We stratified the focus groups by gender to increase homogeneity within the group to facilitate a favourable group dynamic. The groups were not divided by age nor grade which may have influenced the group dynamic possibly silencing the younger children. Since learners were selected from the same school for each FGD, the group dynamic and psychological safety of the participants may also have been influenced by existing peer and social structures. We note that not all learners aged 11–13 years had completed grade 6 and their experiences were therefore limited to the curriculum they had been taught. We accepted this because we preferred to obtain a more diverse group of participants. Collaborating with the teachers was deemed appropriate as they were familiar with the children, their parents, and the community, thus facilitating access to the study participants.
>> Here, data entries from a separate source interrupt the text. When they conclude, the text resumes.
Record r47_in_bounds (h : S32r47.ipc_hw_priv_type) : Prop := {
  rb_tx : irq_in_range (mscm_tx_irq h);
  rb_rx : irq_in_range (mscm_rx_irq h);
  rb_remote : 0 <= remote_core h < 11;
  rb_local : 0 <= local_core h < 11
}.

Lemma r47_local_switch c l : local_core_switch c = Some l -> 0 <= l < 11.
Proof.
  unfold local_core_switch; repeat case_match; intros; simplify_eq; vm_compute;
    intuition discriminate.
Qed.

Lemma r47_remote_switch c l : remote_core_switch c = Some l -> 0 <= l < 11.
Proof.
  unfold remote_core_switch; repeat case_match; intros; simplify_eq; vm_compute;
    intuition discriminate.
Qed.

Lemma tx_irq_bad_range irq : tx_irq_bad irq = false -> irq_in_range irq.
Proof.
  unfold tx_irq_bad, irq_in_range, MSCM_INT0_IRQn, MSCM_INT10_IRQn. intros E.
  apply andb_false_iff in E as [E | E]; [left; now apply negb_false_iff, Z.eqb_eq in E | right].
  apply orb_false_iff in E. lia.
Qed.

Lemma rx_irq_bad_range irq r : rx_irq_bad irq r = false -> irq_in_range irq.
Proof.
  unfold rx_irq_bad, irq_in_range, MSCM_INT0_IRQn, MSCM_INT10_IRQn. intros E.
  apply andb_false_iff in E as [E | E]; [left; now apply negb_false_iff, Z.eqb_eq in E | right].
  apply orb_false_iff in E as [E _]. apply orb_false_iff in E. lia.
Qed.

Abbreviation r47_size := (sizeof ipc_mscm_regs).

Lemma r47_enable_ok i h o m p :
  hw_at i h o p -> r47_in_bounds h -> mapped m (ipc_mscm h) r47_size = true ->
  exists p', ipc_hw_irq_enable i (m, p) = Ret tt (m, p') /\ hw_at i h o p'.
Proof.
  intros Ha Hb Hm. unfold ipc_hw_irq_enable.
  rewrite (cbind_Ret _ _ _ _ _ (get_hw_eval _ _ _ m _ Ha)).
  destruct (Z.eqb_spec (mscm_rx_irq h) IPC_IRQ_NONE); cbn [negb]; [exists p; auto |].
  eapply route_enable_ok; eauto using r47_layout_in. destruct (rb_rx h Hb); [easy |].
  cbn [irsprc_count layout]. lia.
Qed.

Lemma r47_disable_ok i h o m p :
  hw_at i h o p -> r47_in_bounds h -> mapped m (ipc_mscm h) r47_size = true ->
  exists p', ipc_hw_irq_disable i (m, p) = Ret tt (m, p') /\ hw_at i h o p'.
Proof.
  intros Ha Hb Hm. unfold ipc_hw_irq_disable.
  rewrite (cbind_Ret _ _ _ _ _ (get_hw_eval _ _ _ m _ Ha)).
  destruct (Z.eqb_spec (mscm_rx_irq h) IPC_IRQ_NONE); cbn [negb]; [exists p; auto |].
  eapply route_disable_ok; eauto using r47_layout_in. destruct (rb_rx h Hb); [easy |].
  cbn [irsprc_count layout]. lia.
Qed.

Lemma r47_notify_ok i h o m p :
  hw_at i h o p -> r47_in_bounds h -> mapped m (ipc_mscm h) r47_size = true ->
  exists p', ipc_hw_irq_notify i (m, p) = Ret tt (m, p') /\ hw_at i h o p'.
Proof.
  intros Ha Hb Hm. unfold ipc_hw_irq_notify.
  rewrite (cbind_Ret _ _ _ _ _ (get_hw_eval _ _ _ m _ Ha)).
  destruct (Z.eqb_spec (mscm_tx_irq h) IPC_IRQ_NONE); cbn [negb]; [exists p; auto |].
  eapply raise_irq_ok; eauto using r47_layout_in; [apply Hb |]. destruct (rb_tx h Hb); [easy |].
  cbn [irq_count layout]. lia.
Qed.

Lemma r47_clear_ok i h o m p :
  hw_at i h o p -> r47_in_bounds h -> mapped m (ipc_mscm h) r47_size = true ->
  exists p', ipc_hw_irq_clear i (m, p) = Ret tt (m, p') /\ hw_at i h o p'.
Proof.
  intros Ha Hb Hm. unfold ipc_hw_irq_clear.
  rewrite (cbind_Ret _ _ _ _ _ (get_hw_eval _ _ _ m _ Ha)).
  destruct (Z.eqb_spec (mscm_rx_irq h) IPC_IRQ_NONE); cbn [negb]; [exists p; auto |].
  eapply ack_irq_ok; eauto using r47_layout_in; [apply Hb |]. destruct (rb_rx h Hb); [easy |].
  cbn [irq_count layout]. lia.
Qed.

#[export] Program Instance r47_laws : @HwOpsLaws P S32r47.hw_ops := {
  hw_live i regs p := exists h, nthZ (hw_privs p) i = Some h /\ r47_in_bounds h /\
    mapped (Memory regs ∅) (ipc_mscm h) r47_size = true;
  hw_os_part := os_part;
  hw_os_of := os_of
}.
Next Obligation. hw_law r47_enable_ok. Qed.
Next Obligation. hw_law r47_disable_ok. Qed.
Next Obligation. hw_law r47_notify_ok. Qed.
Next Obligation. hw_law r47_clear_ok. Qed.

(** The result of initialisation, as a function of the configuration and of the
    two registers it reads. *)
Definition r47_verdict (cfg : ipc_shm_cfg) (cpxnum ircpcfg : Z) : Z :=
  match local_core_switch (cfg_local_core cfg), remote_core_switch (cfg_remote_core cfg) with
  | Some l, Some r =>
      if negb (trusted_ok (lc_trusted (cfg_local_core cfg)) l)
         || (negb (cfg_inter_core_tx_irq cfg =? IPC_IRQ_NONE)
             && (cfg_inter_core_tx_irq cfg =? cfg_inter_core_rx_irq cfg)
             || ((r =? u32 cpxnum) || (r =? l)))
         || tx_irq_bad (cfg_inter_core_tx_irq cfg)
         || rx_irq_bad (cfg_inter_core_rx_irq cfg) r
      then - EINVAL
      else if Z.testbit ircpcfg 31 then - EACCES else 0
  | _, _ => - EINVAL
  end.

Lemma r47_regs_in :
  0 <= off_CPXNUM /\ off_CPXNUM + 4 <= r47_size /\ 0 <= off_IRCPCFG /\ off_IRCPCFG + 4 <= r47_size.
Proof. vm_compute. intuition discriminate. Qed.

Section Rules.
Context (i : Z) (At : S32r47.ipc_hw_priv_type -> list hw_io -> P -> Prop) (HR : hw_rules i At).

Lemma r47_clash_rules cfg h v m p :
  At h [] p -> mapped m (ipc_mscm h) r47_size = true ->
  reads_as 4 (ipc_mscm h + off_CPXNUM) v ->
  exists t p', irq_or_core_clash i cfg (m, p)
    = Ret (negb (cfg_inter_core_tx_irq cfg =? IPC_IRQ_NONE)
             && (cfg_inter_core_tx_irq cfg =? cfg_inter_core_rx_irq cfg)
           || ((remote_core h =? u32 v) || (remote_core h =? local_core h))) (m, p') /\ At h t p' /\
    t = if negb (cfg_inter_core_tx_irq cfg =? IPC_IRQ_NONE)
           && (cfg_inter_core_tx_irq cfg =? cfg_inter_core_rx_irq cfg) then []
        else [HwRead 4 (ipc_mscm h + off_CPXNUM) v].
Proof.
  intros Ha Hm Hv. unfold irq_or_core_clash. destruct (negb _ && _) eqn:E; [exists [], p; auto |].
  rewrite (cbind_Ret _ _ _ _ _ (hr_get _ _ HR _ _ m _ Ha)).
  destruct (hr_readl i At HR h [] (ipc_mscm h + off_CPXNUM) v m p Ha) as (p' & E' & Ha'); [| exact Hv |].
  { eapply mapped_sub; [exact Hm | |]; assert (HC := r47_regs_in); lia. }
  rewrite (cbind_Ret _ _ _ _ _ E'), (cbind_Ret _ _ _ _ _ (hr_get _ _ HR _ _ m _ Ha')).
  exists [HwRead 4 (ipc_mscm h + off_CPXNUM) v], p'. auto.
Qed.

Lemma r47_local_rules cfg h m p :
  At h [] p ->
  exists p', ipc_hw_local_core_init i cfg (m, p)
    = Ret (match local_core_switch (cfg_local_core cfg) with
           | Some l => if negb (trusted_ok (lc_trusted (cfg_local_core cfg)) l) then - EINVAL else 0
           | None => - EINVAL
           end) (m, p') /\
    At (match local_core_switch (cfg_local_core cfg) with Some l => set_local l h | None => h end) [] p'.
Proof.
  intros Ha. unfold ipc_hw_local_core_init.
  destruct (local_core_switch _) as [l |] eqn:El; [| now exists p].
  destruct (hr_upd _ _ HR h [] m p (set_local l) Ha) as (p2 & E2 & Ha2).
  rewrite (cbind_Ret _ _ _ _ _ E2), (cbind_Ret _ _ _ _ _ (hr_get _ _ HR _ _ m _ Ha2)), if_cret.
  exists p2. auto.
Qed.

Lemma r47_remote_rules cfg h m p :
  At h [] p ->
  exists p', ipc_hw_remote_core_init i cfg (m, p)
    = Ret (match remote_core_switch (cfg_remote_core cfg) with Some _ => 0 | None => - EINVAL end) (m, p') /\
    At (match remote_core_switch (cfg_remote_core cfg) with Some r => set_remote r h | None => h end) [] p'.
Proof.
  intros Ha. unfold ipc_hw_remote_core_init.
  destruct (remote_core_switch _) as [r |] eqn:El; [| now exists p].
  destruct (hr_upd _ _ HR h [] m p (set_remote r) Ha) as (p2 & E2 & Ha2).
  rewrite (cbind_Ret _ _ _ _ _ E2). exists p2. auto.
Qed.

Lemma r47_disable_rules h t m p :
  At h t p -> r47_in_bounds h -> mapped m (ipc_mscm h) r47_size = true ->
  exists x p', ipc_hw_irq_disable i (m, p) = Ret tt (m, p') /\
    At h (t ++ if mscm_rx_irq h =? IPC_IRQ_NONE then []
               else disable_accesses (ipc_mscm h + irsprc_off layout + 2 * mscm_rx_irq h) x) p'.
Proof.
  intros Ha Hb Hm. unfold ipc_hw_irq_disable.
  rewrite (cbind_Ret _ _ _ _ _ (hr_get _ _ HR _ _ m _ Ha)).
  destruct (Z.eqb_spec (mscm_rx_irq h) IPC_IRQ_NONE); cbn [negb]; [exists 0, p; now rewrite app_nil_r |].
  assert (Hi : 0 <= mscm_rx_irq h < irsprc_count layout) by (destruct (rb_rx h Hb); [easy | cbn [irsprc_count layout]; lia]).
  apply (hr_route_disable i At HR); [exact Ha | exact Hi |].
  eapply irsprc_mapped; [apply r47_layout_in | exact Hm | exact Hi].
Qed.

Lemma r47_finish_rules h t w trust m p :
  At h t p -> r47_in_bounds h -> mapped m (ipc_mscm h) r47_size = true ->
  reads_as 4 (ipc_mscm h + off_IRCPCFG) w ->
  exists x p', (ipc_hw_irq_disable i ;;;
      let* h := get_hw i in
      let* ircpcfg_mask := readl (ipc_mscm h + off_IRCPCFG) in
      if negb (Z.land ircpcfg_mask IPC_MSCM_IRCPCFG_LOCK =? 0) then cret (- EACCES) else
      writel (Z.lor ircpcfg_mask trust) (ipc_mscm h + off_IRCPCFG) ;;;
      cret 0) (m, p) = Ret (if Z.testbit w 31 then - EACCES else 0) (m, p') /\
    At h (t ++ (if mscm_rx_irq h =? IPC_IRQ_NONE then []
                else disable_accesses (ipc_mscm h + irsprc_off layout + 2 * mscm_rx_irq h) x) ++
          [HwRead 4 (ipc_mscm h + off_IRCPCFG) w] ++
          (if Z.testbit w 31 then [] else [HwWrite 4 (ipc_mscm h + off_IRCPCFG) (u32 (Z.lor (u32 w) trust))])) p'.
Proof.
  intros Ha Hb Hm Hw. destruct (r47_disable_rules h t m p Ha Hb Hm) as (x & p1 & E1 & Ha1).
  rewrite (cbind_Ret _ _ _ _ _ E1), (cbind_Ret _ _ _ _ _ (hr_get _ _ HR _ _ m _ Ha1)).
  assert (Hcfg : mapped m (ipc_mscm h + off_IRCPCFG) 4 = true).
  { eapply mapped_sub; [exact Hm | |]; assert (HC := r47_regs_in); lia. }
  destruct (hr_readl i At HR h _ _ w m p1 Ha1 Hcfg Hw) as (p2 & E2 & Ha2).
  rewrite (cbind_Ret _ _ _ _ _ E2), lock_bit, negb_involutive. exists x.
  destruct (Z.testbit w 31); [exists p2; split; [reflexivity |]; now rewrite app_nil_r, app_assoc |].
  destruct (hr_writel i At HR h _ _ (Z.lor (u32 w) trust) m p2 Ha2 Hcfg) as (p3 & E3 & Ha3).
  rewrite (cbind_Ret _ _ _ _ _ E3). exists p3. split; [reflexivity |]. now rewrite !app_assoc in *.
Qed.

(** The accesses of an initialisation. *)
Definition r47_accesses (cfg : ipc_shm_cfg) (a v w : Z) (t : list hw_io) : Prop :=
  if r47_verdict cfg v w =? - EINVAL then t = [] \/ t = [HwRead 4 (a + off_CPXNUM) v] else
  exists x, t =
    [HwRead 4 (a + off_CPXNUM) v] ++
    (if cfg_inter_core_rx_irq cfg =? IPC_IRQ_NONE then []
     else disable_accesses (a + irsprc_off layout + 2 * cfg_inter_core_rx_irq cfg) x) ++
    [HwRead 4 (a + off_IRCPCFG) w] ++
    (if Z.testbit w 31 then []
     else [HwWrite 4 (a + off_IRCPCFG) (u32 (Z.lor (u32 w) (lc_trusted (cfg_local_core cfg))))]).

Lemma r47_init_rules cfg a h0 v w m p :
  At h0 [] p -> r47_in_bounds h0 -> mapped m a r47_size = true ->
  reads_as 4 (a + off_CPXNUM) v -> reads_as 4 (a + off_IRCPCFG) w ->
  exists p' h t, _ipc_hw_init i cfg a (m, p) = Ret (r47_verdict cfg v w) (m, p') /\
    At h t p' /\ r47_in_bounds h /\ ipc_mscm h = a /\ r47_accesses cfg a v w t /\
    (r47_verdict cfg v w <> - EINVAL ->
       exists l r, local_core_switch (cfg_local_core cfg) = Some l /\ remote_core_switch (cfg_remote_core cfg) = Some r /\
         h = HwPriv (cfg_inter_core_tx_irq cfg) (cfg_inter_core_rx_irq cfg) r l a).
Proof.
  intros Ha Hb Hm Hv Hw. unfold _ipc_hw_init, r47_accesses, r47_verdict.
  assert (Ha0 : (a =? NULL) = false) by (apply Z.eqb_neq; intros ->; discriminate Hm).
  rewrite Ha0. destruct (hr_upd _ _ HR h0 [] m p (set_mscm a) Ha) as (p1 & E1 & Ha1).
  rewrite (cbind_Ret _ _ _ _ _ E1). set (h1 := set_mscm a h0) in *.
  assert (Hb1 : r47_in_bounds h1) by (destruct Hb; constructor; assumption). assert (Hm1 : ipc_mscm h1 = a) by reflexivity.
  destruct (r47_local_rules cfg h1 m p1 Ha1) as (p2 & E2 & Ha2). rewrite (cbind_Ret _ _ _ _ _ E2). clear E1 E2.
  destruct (local_core_switch _) as [l |] eqn:El; [| refused p2 h1 (@nil hw_io)].
  set (h2 := set_local l h1) in *. assert (Hm2 : ipc_mscm h2 = a) by reflexivity.
  assert (Hb2 : r47_in_bounds h2) by (destruct Hb1; constructor; cbn; eauto using r47_local_switch).
  destruct (trusted_ok _ _); cbn [negb orb Z.eqb Z.opp];
    [| destruct (remote_core_switch _); refused p2 h2 (@nil hw_io)].
  destruct (r47_remote_rules cfg h2 m p2 Ha2) as (p3 & E3 & Ha3). rewrite (cbind_Ret _ _ _ _ _ E3). clear E3.
  destruct (remote_core_switch _) as [r |] eqn:Er; [| refused p3 h2 (@nil hw_io)].
  cbn [Z.eqb negb]. set (h3 := set_remote r h2) in *. assert (Hm3 : ipc_mscm h3 = a) by reflexivity.
  assert (Hb3 : r47_in_bounds h3) by (destruct Hb2; constructor; cbn; eauto using r47_remote_switch).
  destruct (r47_clash_rules cfg h3 v m p3 Ha3) as (t & p4 & E4 & Ha4 & Et4); [now rewrite Hm3 .. |].
  rewrite (cbind_Ret _ _ _ _ _ E4). rewrite Hm3 in Et4. change (remote_core h3) with r. change (local_core h3) with l.
  assert (Ht : t = [] \/ t = [HwRead 4 (a + off_CPXNUM) v]) by (rewrite Et4; destruct (_ && _); auto).
  destruct (_ || (_ || _)) eqn:Ec; cbn [orb]; [refused p4 h3 t |]. apply orb_false_iff in Ec as [Ec _]. rewrite Ec in Et4.
  destruct (tx_irq_bad _) eqn:Et; cbn [orb]; [refused p4 h3 t |].
  rewrite (cbind_Ret _ _ _ _ _ (hr_get _ _ HR _ _ m _ Ha4)). change (remote_core h3) with r.
  destruct (rx_irq_bad _ _) eqn:Erx; [refused p4 h3 t |].
  set (g := set_irqs _ _). destruct (hr_upd _ _ HR h3 t m p4 g Ha4) as (p5 & E5 & Ha5).
  rewrite (cbind_Ret _ _ _ _ _ E5). set (h := g h3) in *. assert (Hm5 : ipc_mscm h = a) by reflexivity.
  assert (Hb5 : r47_in_bounds h) by (destruct Hb3; constructor; cbn; eauto using tx_irq_bad_range, rx_irq_bad_range).
  destruct (r47_finish_rules h t w (lc_trusted (cfg_local_core cfg)) m p5 Ha5 Hb5) as (x & p6 & E6 & Ha6); [now rewrite Hm5 .. |].
  exists p6, h. eexists. split; [exact E6 |]. split; [exact Ha6 |]. rewrite Hm5, Et4.
  split_and!; [exact Hb5 | reflexivity | destruct (Z.testbit w 31); now exists x |]. intros _. exists l, r. auto.
Qed.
We acknowledge that this approach is prone to selections bias because teachers may have selected favored and best achieving learners within the eligible population. Thus, this study may not have captured the most vulnerable population of primary school learners. However, this approach to sampling ensured access to the participants and selection of children who were comfortable with expressing themselves. Furthermore, some learners perceived the discussion as an evaluation of their knowledge rather than an inquiry into their experiences and opinions. Likewise, some teachers were reluctant to talk about alcohol issues within their school, opting instead to give examples from previous employment or other schools in the area. We suspect that conducting interviews and discussions on school premises during school hours may have caused participants to be more constrained. Lastly, we recognize that due to using translated FGD transcripts we compromised original expressions and concepts. To mitigate this, the same moderators transcribed and translated the data to maintain its integrity.
Implications
This study explored the teachers’ and learners’ perspectives on alcohol education. Factors such as improved student-teacher ratio, stronger collaboration between teachers and the health sector and improved teacher skills with counselling can all benefit the health of the children. Studies suggest that out of school youth in Uganda consume more alcohol, thus, better retention rates in school and interventions on alcohol are important for improving health in Uganda (63). Furthermore, effective alcohol policies need to be implemented to support alcohol education in schools, limiting the availability and promotion of alcohol, especially targeting children and youth (2, 9). Lastly, more research on child alcohol use and effective school-based alcohol interventions are needed in Africa and Uganda.